Les éditions Glénat publient BTK dans leur collection « Serial Killers ». Sergio Monjes, Francisco Del E et Facundo Teyo racontent comment un homme ordinaire, Dennis Rader, cachait en lui un monstre sanguinaire et mégalomane.

Dennis Rader, également connu sous le nom de « BTK », est un tueur en série américain qui a semé la terreur dans la région de Wichita, au Kansas, pendant plus de 30 ans. Après une longue épopée macabre dissimulée derrière une façade de respectabilité, ce criminel sadique et méticuleux a finalement été capturé et condamné en 2005, non sans avoir suscité une fascination morbide pour son mode opératoire et sa personnalité multiple.

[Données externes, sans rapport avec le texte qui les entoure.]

(** * setup_hr_db: the Fitbit heart-rate synchronisation script

    A shallow embedding of [setup_hr_db.py] and the properties of its
    functions: the date-range generator, the watermark query, the rate
    limiter's construction, the credential refresh, and the persistence
    loop of [main].

    Conventions.
    - A Python exception is a constructor of [exn]; a computation that may
      raise returns a [result].
    - Code that touches the outside (the token file, the database table, the
      remote service, standard output, the clock) is a state transformer on
      a [world], with the replies of the outside taken from an [env].
    - The table is reached through the one [Connection] the script opens:
      the [world] holds the committed table and, beside it, the table as
      seen inside the transaction that is open on that connection, if one
      is.
    - A [datetime.date] is represented by its proleptic Gregorian ordinal
      ([date.toordinal()]), a [timedelta] by its number of days. *)

From Stdlib Require Import ZArith QArith List String Ascii Lia Bool.
From stdpp Require Import gmap strings list fin_maps.

Local Open Scope string_scope.
Local Open Scope list_scope.
Local Open Scope Z_scope.

(** ** Exceptions and results *)

Inductive exn : Type :=
| KeyError                (* d[k] on a dict without k *)
| IndexError              (* l[0] on an empty sequence *)
| AttributeError          (* x.get / x.date on an object without it *)
| TypeError               (* subscripting something that has no items *)
| ValueError              (* date(y, m, d) out of range *)
| OverflowError           (* date arithmetic out of range, int too large *)
| ZeroDivisionError       (* float division by zero *)
| IOError                 (* open() on a missing file *)
| IntegrityError (text : string)  (* sqlalchemy.exc.IntegrityError, with its str() *)
| DataError               (* sqlalchemy.exc.DataError *)
| ProgrammingError        (* sqlalchemy.exc.ProgrammingError *)
| HTTPError (code : Z).   (* whatever the fitbit client raises *)

#[global] Instance exn_eq_dec : EqDecision exn.
Proof. solve_decision. Defined.
(** * Torchflower: guard combinators and the route table

    A shallow embedding of [src/guard.ts], [src/router.ts], the
    [Torchflower] class of [src/index.ts] and [example/example.ts], with
    the properties of the design document stated and proved (or refuted)
    over it, followed by further laws of the same code: literals, [and],
    nesting of the combinators, runs of registrations, the verb methods
    and the example application end to end.

    JavaScript values are an inductive type; user callbacks (validators,
    shape closures, route handlers) are functions into a state-and-exception
    monad over an arbitrary state [S].  Whatever a callback does besides
    returning or throwing is a change of that state, so "the callback is
    not invoked" reads "the state is untouched, whatever the callback". *)

From Stdlib Require Import ZArith.
From Stdlib Require Import Floats.SpecFloat.
From stdpp Require Import gmap strings fin_maps.

Local Open Scope string_scope.
Set Warnings "-register-all".

(** ** JavaScript values and control flow *)

Module js.

(** The language values the guards look at.  A Number is a binary64
    datum ([spec_float]); objects, functions and symbols carry the
    reference that strict equality compares. *)
Inductive value : Type :=
| VUndefined
| VNull
| VBoolean (b : bool)
| VNumber (n : spec_float)
| VBigInt (z : Z)
| VString (s : string)
| VSymbol (ref : nat)
| VFunction (ref : nat)
| VObject (ref : nat) (props : list (string * value)).

(** [typeof v], the runtime type tag. *)
Definition typeof (v : value) : string :=
  match v with
  | VUndefined => "undefined"
  | VNull => "object"
  | VBoolean _ => "boolean"
  | VNumber _ => "number"
  | VBigInt _ => "bigint"
  | VString _ => "string"
  | VSymbol _ => "symbol"
  | VFunction _ => "function"
  | VObject _ _ => "object"
  end.

(** [ToBoolean v]: the truthiness used by [if (v)] and [!v]. *)
Definition ToBoolean (v : value) : bool :=
  match v with
  | VUndefined | VNull => false
  | VBoolean b => b
  | VNumber S754_nan | VNumber (S754_zero _) => false
  | VNumber _ => true
  | VBigInt z => negb (Z.eqb z 0)
  | VString s => negb (String.eqb s "")
  | VSymbol _ | VFunction _ | VObject _ _ => true
  end.

(** [a === b]. *)
Definition strict_equals (a b : value) : bool :=
  match a, b with
  | VUndefined, VUndefined => true
  | VNull, VNull => true
  | VBoolean x, VBoolean y => Bool.eqb x y
  | VNumber x, VNumber y => SFeqb x y
  | VBigInt x, VBigInt y => Z.eqb x y
  | VString x, VString y => String.eqb x y
  | VSymbol x, VSymbol y => Nat.eqb x y
  | VFunction x, VFunction y => Nat.eqb x y
  | VObject x _, VObject y _ => Nat.eqb x y
  | _, _ => false
  end.
(** * BafangPro POS normalisation pipeline: merge/validate, cache, audit,
      candidate scoring and receipt parser, embedded from
      [python_pos_module/src/pos_norm]. *)

From Stdlib Require Import ZArith NArith QArith Bool Lia Permutation Sorted.
From Stdlib Require Import Ascii String DecimalString.
From Stdlib Require Import Floats.SpecFloat.
From stdpp Require Import base option list gmap lexico orders sorting.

Sergio Monjes, Francisco Del E et Facundo Teyo en font état, notamment en le montrant absorbé par des lectures relatant les atrocités perpétrées par des tueurs en série. Dès son enfance, Dennis Rader semble développer une obsession pour la violence et la domination. Il s’amuse d’ailleurs à torturer les animaux et à simuler des mises à mort, prenant un plaisir indicible à exercer son pouvoir sur les êtres vivants les plus vulnérables. Cet attrait naturel pour le mal annonçait déjà le cheminement criminel qui allait suivre.

En apparence, Dennis Rader était un homme ordinaire, marié, père de famille, et travaillant notamment en tant qu’installateur d’alarmes – ce qui lui permet de pénétrer chez les gens. En secret, derrière ce vernis tout ce qu’il y a de plus banal, se tapissait cependant un meurtrier sans pitié, qui prend plaisir à torturer et assassiner ses victimes. Le « BTK Killer », comme il se faisait appeler, a commis une série de meurtres sanglants dans les années 70, 80 et 90, échappant à la justice pendant de nombreuses années grâce à sa capacité à se fondre dans la société.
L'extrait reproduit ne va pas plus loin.